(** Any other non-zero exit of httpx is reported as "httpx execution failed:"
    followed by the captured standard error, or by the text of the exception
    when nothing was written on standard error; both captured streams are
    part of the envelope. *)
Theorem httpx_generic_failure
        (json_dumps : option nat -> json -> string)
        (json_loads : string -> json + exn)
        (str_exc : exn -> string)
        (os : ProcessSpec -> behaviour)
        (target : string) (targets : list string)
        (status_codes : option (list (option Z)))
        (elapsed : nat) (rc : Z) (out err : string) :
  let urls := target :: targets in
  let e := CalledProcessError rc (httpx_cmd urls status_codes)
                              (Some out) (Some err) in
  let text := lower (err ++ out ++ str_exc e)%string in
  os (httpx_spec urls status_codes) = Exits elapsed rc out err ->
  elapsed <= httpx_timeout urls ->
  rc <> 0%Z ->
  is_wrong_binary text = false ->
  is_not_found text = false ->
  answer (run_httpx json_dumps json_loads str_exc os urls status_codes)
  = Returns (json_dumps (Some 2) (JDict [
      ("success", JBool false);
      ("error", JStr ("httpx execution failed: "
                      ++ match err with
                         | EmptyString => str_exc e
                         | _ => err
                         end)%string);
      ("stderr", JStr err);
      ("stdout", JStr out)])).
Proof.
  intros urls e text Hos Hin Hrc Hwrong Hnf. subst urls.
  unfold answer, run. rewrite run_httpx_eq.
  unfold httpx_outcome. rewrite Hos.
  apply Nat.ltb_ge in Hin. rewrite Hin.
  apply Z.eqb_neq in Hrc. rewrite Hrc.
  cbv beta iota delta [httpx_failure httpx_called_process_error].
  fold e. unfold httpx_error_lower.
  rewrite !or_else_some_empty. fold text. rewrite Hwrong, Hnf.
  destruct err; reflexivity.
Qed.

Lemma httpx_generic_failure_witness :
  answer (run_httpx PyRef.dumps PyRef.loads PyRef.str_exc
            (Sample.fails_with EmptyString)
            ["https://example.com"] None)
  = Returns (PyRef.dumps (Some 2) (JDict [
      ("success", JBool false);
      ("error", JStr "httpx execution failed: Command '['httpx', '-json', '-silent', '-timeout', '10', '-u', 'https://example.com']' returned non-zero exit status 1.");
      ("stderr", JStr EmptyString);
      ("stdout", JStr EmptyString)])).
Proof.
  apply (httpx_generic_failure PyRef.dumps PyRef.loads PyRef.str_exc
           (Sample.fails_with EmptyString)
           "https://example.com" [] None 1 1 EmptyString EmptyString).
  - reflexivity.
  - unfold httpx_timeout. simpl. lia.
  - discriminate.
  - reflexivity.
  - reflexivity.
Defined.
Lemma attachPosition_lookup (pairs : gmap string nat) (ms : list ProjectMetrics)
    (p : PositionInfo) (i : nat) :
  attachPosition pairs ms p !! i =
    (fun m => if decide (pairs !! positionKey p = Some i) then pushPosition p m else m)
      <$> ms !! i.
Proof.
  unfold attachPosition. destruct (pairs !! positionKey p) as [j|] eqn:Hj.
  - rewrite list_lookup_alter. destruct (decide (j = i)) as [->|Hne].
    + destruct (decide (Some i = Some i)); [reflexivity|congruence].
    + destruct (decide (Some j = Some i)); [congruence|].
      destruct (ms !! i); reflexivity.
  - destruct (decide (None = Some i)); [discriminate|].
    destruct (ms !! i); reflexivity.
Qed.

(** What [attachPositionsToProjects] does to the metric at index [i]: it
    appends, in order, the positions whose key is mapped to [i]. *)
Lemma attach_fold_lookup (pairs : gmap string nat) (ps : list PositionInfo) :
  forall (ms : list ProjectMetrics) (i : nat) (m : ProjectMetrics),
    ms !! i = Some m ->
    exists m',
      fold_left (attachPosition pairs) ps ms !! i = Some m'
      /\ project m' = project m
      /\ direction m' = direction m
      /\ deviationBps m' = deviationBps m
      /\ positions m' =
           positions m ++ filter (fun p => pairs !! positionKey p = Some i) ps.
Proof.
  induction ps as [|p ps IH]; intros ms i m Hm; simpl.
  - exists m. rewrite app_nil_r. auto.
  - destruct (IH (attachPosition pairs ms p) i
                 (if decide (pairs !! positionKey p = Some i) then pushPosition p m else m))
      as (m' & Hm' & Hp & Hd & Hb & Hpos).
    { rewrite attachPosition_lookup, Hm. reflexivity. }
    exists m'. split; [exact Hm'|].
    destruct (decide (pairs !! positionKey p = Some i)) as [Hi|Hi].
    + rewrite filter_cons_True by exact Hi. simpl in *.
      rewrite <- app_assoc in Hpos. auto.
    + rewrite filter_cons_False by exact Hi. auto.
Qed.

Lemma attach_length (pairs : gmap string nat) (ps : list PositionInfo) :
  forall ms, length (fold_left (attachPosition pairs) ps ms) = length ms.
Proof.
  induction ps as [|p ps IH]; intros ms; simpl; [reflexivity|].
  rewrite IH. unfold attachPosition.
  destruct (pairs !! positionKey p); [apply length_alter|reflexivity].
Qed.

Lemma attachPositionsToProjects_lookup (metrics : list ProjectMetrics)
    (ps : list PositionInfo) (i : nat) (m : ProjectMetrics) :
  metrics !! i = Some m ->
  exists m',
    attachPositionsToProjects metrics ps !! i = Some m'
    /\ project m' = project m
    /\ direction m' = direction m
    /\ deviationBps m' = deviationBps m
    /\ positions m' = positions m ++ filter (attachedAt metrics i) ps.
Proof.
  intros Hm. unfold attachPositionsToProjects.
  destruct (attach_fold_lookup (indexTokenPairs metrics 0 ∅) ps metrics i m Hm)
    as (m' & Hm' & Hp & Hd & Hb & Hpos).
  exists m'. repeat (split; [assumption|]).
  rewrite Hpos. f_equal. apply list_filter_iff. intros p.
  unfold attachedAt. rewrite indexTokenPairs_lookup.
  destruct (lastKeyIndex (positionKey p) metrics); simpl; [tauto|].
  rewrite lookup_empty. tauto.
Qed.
——————
### Description of the task
The lines running from the start of the data through the one that contains "let urls := target :: targets in" should be reproduced exactly, and only those.

### Answer section
(** Any other non-zero exit of httpx is reported as "httpx execution failed:"
    followed by the captured standard error, or by the text of the exception
    when nothing was written on standard error; both captured streams are
    part of the envelope. *)
Theorem httpx_generic_failure
        (json_dumps : option nat -> json -> string)
        (json_loads : string -> json + exn)
        (str_exc : exn -> string)
        (os : ProcessSpec -> behaviour)
        (target : string) (targets : list string)
        (status_codes : option (list (option Z)))
        (elapsed : nat) (rc : Z) (out err : string) :
  let urls := target :: targets in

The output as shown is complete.